HOW TO COMPLETE THIS TASK: Please return every line of the records below that contains the word "length".

### DATA FOR THIS EXERCISE

Lemma slot_step x m k pc ks : minv m -> at_slot x m k pc ks ->
  ∃ m' s, mg_heap m !! k = Some s ∧ mgr_do true init cfg (slot_op x) m = Some m' ∧ minv m' ∧
    mg_heap m' = <[k := (close_step pc s).1]> (mg_heap m) ∧
    match (close_step pc s).2 with
    | PcReturned => slot_done x m' ks ∧ owned m ≡ₚ k :: owned m'
    | pc' => at_slot x m' k pc' ks ∧ owned m ≡ₚ owned m'
    end.
Proof.
  intros Hm Hx. pose proof (at_slot_closing _ _ _ _ _ Hx) as Hc.
  destruct (close_at_heap_ok m k pc Hm Hc) as (s & r & r' & Hs & _ & _ & Hca & _).
  destruct (mgr_do_minv init cfg (slot_op x) m Hm) as (m' & Hdo & Hm'). exists m', s.
  split; [done|]. split; [done|]. split; [done|]. destruct x as [i|]; cbn in Hx, Hdo; injection Hdo as <-.
  - unfold do_stop_close in *. rewrite Hx in *. rewrite Hca in *. cbn [mg_stops set_heap] in *.
    assert (i < length (mg_stops m)) as Hlt by by eapply lookup_lt_Some.
    assert ((snd <$> mg_stops m) !! i = Some (k :: ks)) as Hsnd by (by rewrite list_lookup_fmap, Hx).
    split; [done|]. unfold at_slot, slot_done, owned. cbn [mg_stops set_stops set_heap mg_loop mg_sessions].
    rewrite list_fmap_insert.
    destruct (close_step pc s) as [s' []]; cbn [snd]; (split; [by rewrite list_lookup_insert_eq|]);
      [by rewrite list_insert_id by exact Hsnd..|].
    rewrite (mjoin_insert_pop _ _ _ _ Hsnd). cbn. symmetry. apply Permutation_middle.
  - unfold do_close in *. rewrite Hx in *. rewrite Hca in *. split; [done|].
    unfold at_slot, slot_done, owned. rewrite Hx. by destruct (close_step pc s) as [s' []].
Qed.

Lemma mgr_run_app os1 os2 m :
  mgr_run true init cfg (os1 ++ os2) m = mgr_run true init cfg os1 m ≫= mgr_run true init cfg os2.
Proof.
  revert m. induction os1 as [|o os1 IH]; intros m; [done|]. cbn. destruct (mgr_do true init cfg o m); [apply IH|done].
Qed.

(** A cancelled session's goroutine runs to its end. *)
Lemma drain n : ∀ m k r, minv m -> running_at m k r -> rn_cancelled r = true -> length (rn_todo r) <= n ->
  ∃ m' r', mgr_run true init cfg (replicate (S n) (MPipe k)) m = Some m' ∧ minv m' ∧
    running_at m' k r' ∧ rn_done r' = true ∧ mg_loop m' = mg_loop m ∧ mg_stops m' = mg_stops m ∧
    owned m' = owned m.
Proof.
  induction n as [|n IH]; intros m k r Hm Hr Hc Hlen;
    destruct (mgr_do_minv init cfg (MPipe k) m Hm) as (m1 & Hdo & Hm1);
    cbn [replicate mgr_run]; rewrite Hdo; cbn; injection Hdo as <-.
  all: assert (running_at (on_heap k (on_run (pipe_step (mg_ctx m))) m) k (pipe_step (mg_ctx m) r)) as Hr1
    by (destruct Hr as (s & Hs & Hr); exists (on_run (pipe_step (mg_ctx m)) s); cbn;
        by rewrite list_lookup_alter_eq, Hs, Hr).
  - destruct (rn_todo r) as [|a todo] eqn:Ht; [|simpl in Hlen; lia].
    eexists _, _. split; [done|]. split; [done|]. split; [exact Hr1|]. split; [|done].
    unfold pipe_step. by rewrite Ht.
  - destruct (IH _ k _ Hm1 Hr1) as (m' & r' & Hrun & Hm' & Hr' & Hd & Hl & Hs & Ho).
    + unfold pipe_step. destruct (rn_todo r); [done|]. by destruct (_ && _).
    + unfold pipe_step. destruct (rn_todo r) as [|a todo] eqn:Ht; [cbn; rewrite Ht; simpl; lia|].
      rewrite Hc, andb_false_r. simpl in *. lia.
    + exists m', r'. by split_and!.
Qed.

Definition reaches m (os : list mop) m' : Prop :=
  Forall own_op os ∧ mgr_run true init cfg os m = Some m' ∧ minv m'.

Lemma reaches_app m os1 m1 os2 m2 : reaches m os1 m1 -> reaches m1 os2 m2 -> reaches m (os1 ++ os2) m2.
Proof.
  intros (H1 & H2 & _) (H4 & H5 & H6). split; [by apply Forall_app_2|]. split; [|done]. by rewrite mgr_run_app, H2.
Qed.

Lemma reaches_one m o m' : own_op o -> mgr_do true init cfg o m = Some m' -> minv m' -> reaches m [o] m'.
Proof. intros Ho Hd Hm. split; [by repeat constructor|]. split; [cbn; by rewrite Hd|done]. Qed.

Lemma slot_op_own x : own_op (slot_op x).
Proof. by destruct x. Qed.

(** From the wait on, and from the start, a [Close] finishes. *)
Lemma close_from_transport x m k ks : minv m -> at_slot x m k PcTransport ks ->
  ∃ os m', reaches m os m' ∧ slot_done x m' ks ∧ owned m ≡ₚ k :: owned m'.
Proof.
  intros Hm Hx. destruct (slot_step x m k _ ks Hm Hx) as (m1 & s & Hs & Hdo & Hm1 & Hh & Hcase).
  exists [slot_op x], m1. split; [apply reaches_one; [apply slot_op_own|done|done]|].
  destruct (mi_sess _ Hm _ _ Hs) as (r & Hr & _). unfold close_step in Hcase. by rewrite Hr in Hcase.
Qed.

Lemma close_from_wait x m k ks : minv m -> at_slot x m k PcWait ks ->
  ∃ os m', reaches m os m' ∧ slot_done x m' ks ∧ owned m ≡ₚ k :: owned m'.
Proof.
  intros Hm Hx. assert (closing m k PcWait) as Hc by (by eapply at_slot_closing).
  destruct (close_at_heap_ok m k _ Hm Hc) as (s & r & _ & Hs & Hr & _).
  assert (running_at m k r) as Hrun by (by exists s).
  assert (rn_cancelled r = true) as Hcan by (by apply (mi_pc _ Hm k PcWait r)).
  destruct (drain _ m k r Hm Hrun Hcan (le_n _)) as (m1 & r1 & Hr1 & Hm1 & Hrun1 & Hd1 & Hl1 & Hs1 & Ho1).
  assert (at_slot x m1 k PcWait ks) as Hx1 by (destruct x; cbn in *; congruence).
  destruct (slot_step x m1 k _ ks Hm1 Hx1) as (m2 & s2 & Hs2 & Hdo2 & Hm2 & Hh2 & Hcase).
  assert (se_run s2 = Some r1) as Hr2 by (destruct Hrun1 as (s' & ? & ?); congruence).
  unfold close_step in Hcase. rewrite Hr2, Hd1 in Hcase. destruct Hcase as [Hx2 Ho2].
  destruct (close_from_transport x m2 k ks Hm2 Hx2) as (os & m3 & Hre & Hdone & Ho3).
  exists ((replicate (S (length (rn_todo r))) (MPipe k) ++ [slot_op x]) ++ os), m3. split; [|split; [done|]].
  - eapply reaches_app; [|done]. eapply reaches_app.
    + split; [by apply Forall_replicate|by split].
    + apply reaches_one; [apply slot_op_own|done|done].
  - by rewrite <- Ho1, Ho2.
Qed.

Lemma close_one x m k pc ks : minv m -> at_slot x m k pc ks ->
  ∃ os m', reaches m os m' ∧ slot_done x m' ks ∧ owned m ≡ₚ k :: owned m'.
Proof.
  intros Hm Hx. assert (closing m k pc) as Hc by (by eapply at_slot_closing).
  destruct (close_at_heap_ok m k _ Hm Hc) as (s & r & _ & Hs & Hr & _).
  assert (pc_ok pc r) as Hpc by (eapply (mi_pc _ Hm); [done|by exists s]).
  destruct pc; [|by apply close_from_wait|by apply close_from_transport|done].
  destruct (slot_step x m k _ ks Hm Hx) as (m1 & s1 & Hs1 & Hdo & Hm1 & Hh & Hcase).
  assert (s1 = s) as -> by congruence. unfold close_step in Hcase. rewrite Hr in Hcase.
  destruct Hcase as [Hx1 Ho1]. destruct (close_from_wait x m1 k ks Hm1 Hx1) as (os & m2 & Hre & Hdone & Ho2).
  exists ([slot_op x] ++ os), m2. split; [|split; [done|by rewrite Ho1]].
  eapply reaches_app; [|done]. apply reaches_one; [apply slot_op_own|done|done].
Qed.

Lemma stop_all i ks : ∀ m pc, minv m -> mg_stops m !! i = Some (pc, ks) ->
  ∃ os m' pc', reaches m os m' ∧ mg_stops m' !! i = Some (pc', []) ∧ owned m ≡ₚ ks ++ owned m'.
Proof.
  induction ks as [|k ks IH]; intros m pc Hm Hi.
  { exists [], m, pc. split; [|done]. split; [constructor|done]. }
  destruct (close_one (Some i) m k pc ks Hm Hi) as (os1 & m1 & H1 & Hd1 & Ho1).
  destruct (IH m1 PcCancel) as (os2 & m2 & pc2 & H2 & Hd2 & Ho2); [apply H1|done|].
  exists (os1 ++ os2), m2, pc2. split; [by eapply reaches_app|]. split; [done|]. by rewrite Ho1, Ho2.
Qed.

(** A session nobody owns any more is closed. *)
Lemma released_closed m m' ks os : minv m -> reaches m os m' -> owned m ≡ₚ ks ++ owned m' ->
  length (mg_heap m) <= length (mg_heap m') -> ∀ k, k ∈ ks -> session_closed m' k.
Proof.
  intros Hm (_ & _ & Hm') Ho Hlen k Hk.
  assert (k < length (mg_heap m)) as Hlt by (apply (mi_range _ Hm); rewrite Ho; apply elem_of_app; by left).
  destruct (lookup_lt_is_Some_2 (mg_heap m') k ltac:(lia)) as [s Hs].
  destruct (mi_sess _ Hm' _ _ Hs) as (r & Hr & _ & [Hin|Hcl]); [|exists r; split; [by exists s|done]].
  pose proof (mi_owned _ Hm) as Hnd. rewrite Ho in Hnd. apply NoDup_app in Hnd as (_ & Hd & _).
  by destruct (Hd k Hk).
Qed.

######

RESULT BELOW:
    assert (i < length (mg_stops m)) as Hlt by by eapply lookup_lt_Some.
Lemma drain n : ∀ m k r, minv m -> running_at m k r -> rn_cancelled r = true -> length (rn_todo r) <= n ->
  exists ((replicate (S (length (rn_todo r))) (MPipe k) ++ [slot_op x]) ++ os), m3. split; [|split; [done|]].
  length (mg_heap m) <= length (mg_heap m') -> ∀ k, k ∈ ks -> session_closed m' k.
  assert (k < length (mg_heap m)) as Hlt by (apply (mi_range _ Hm); rewrite Ho; apply elem_of_app; by left).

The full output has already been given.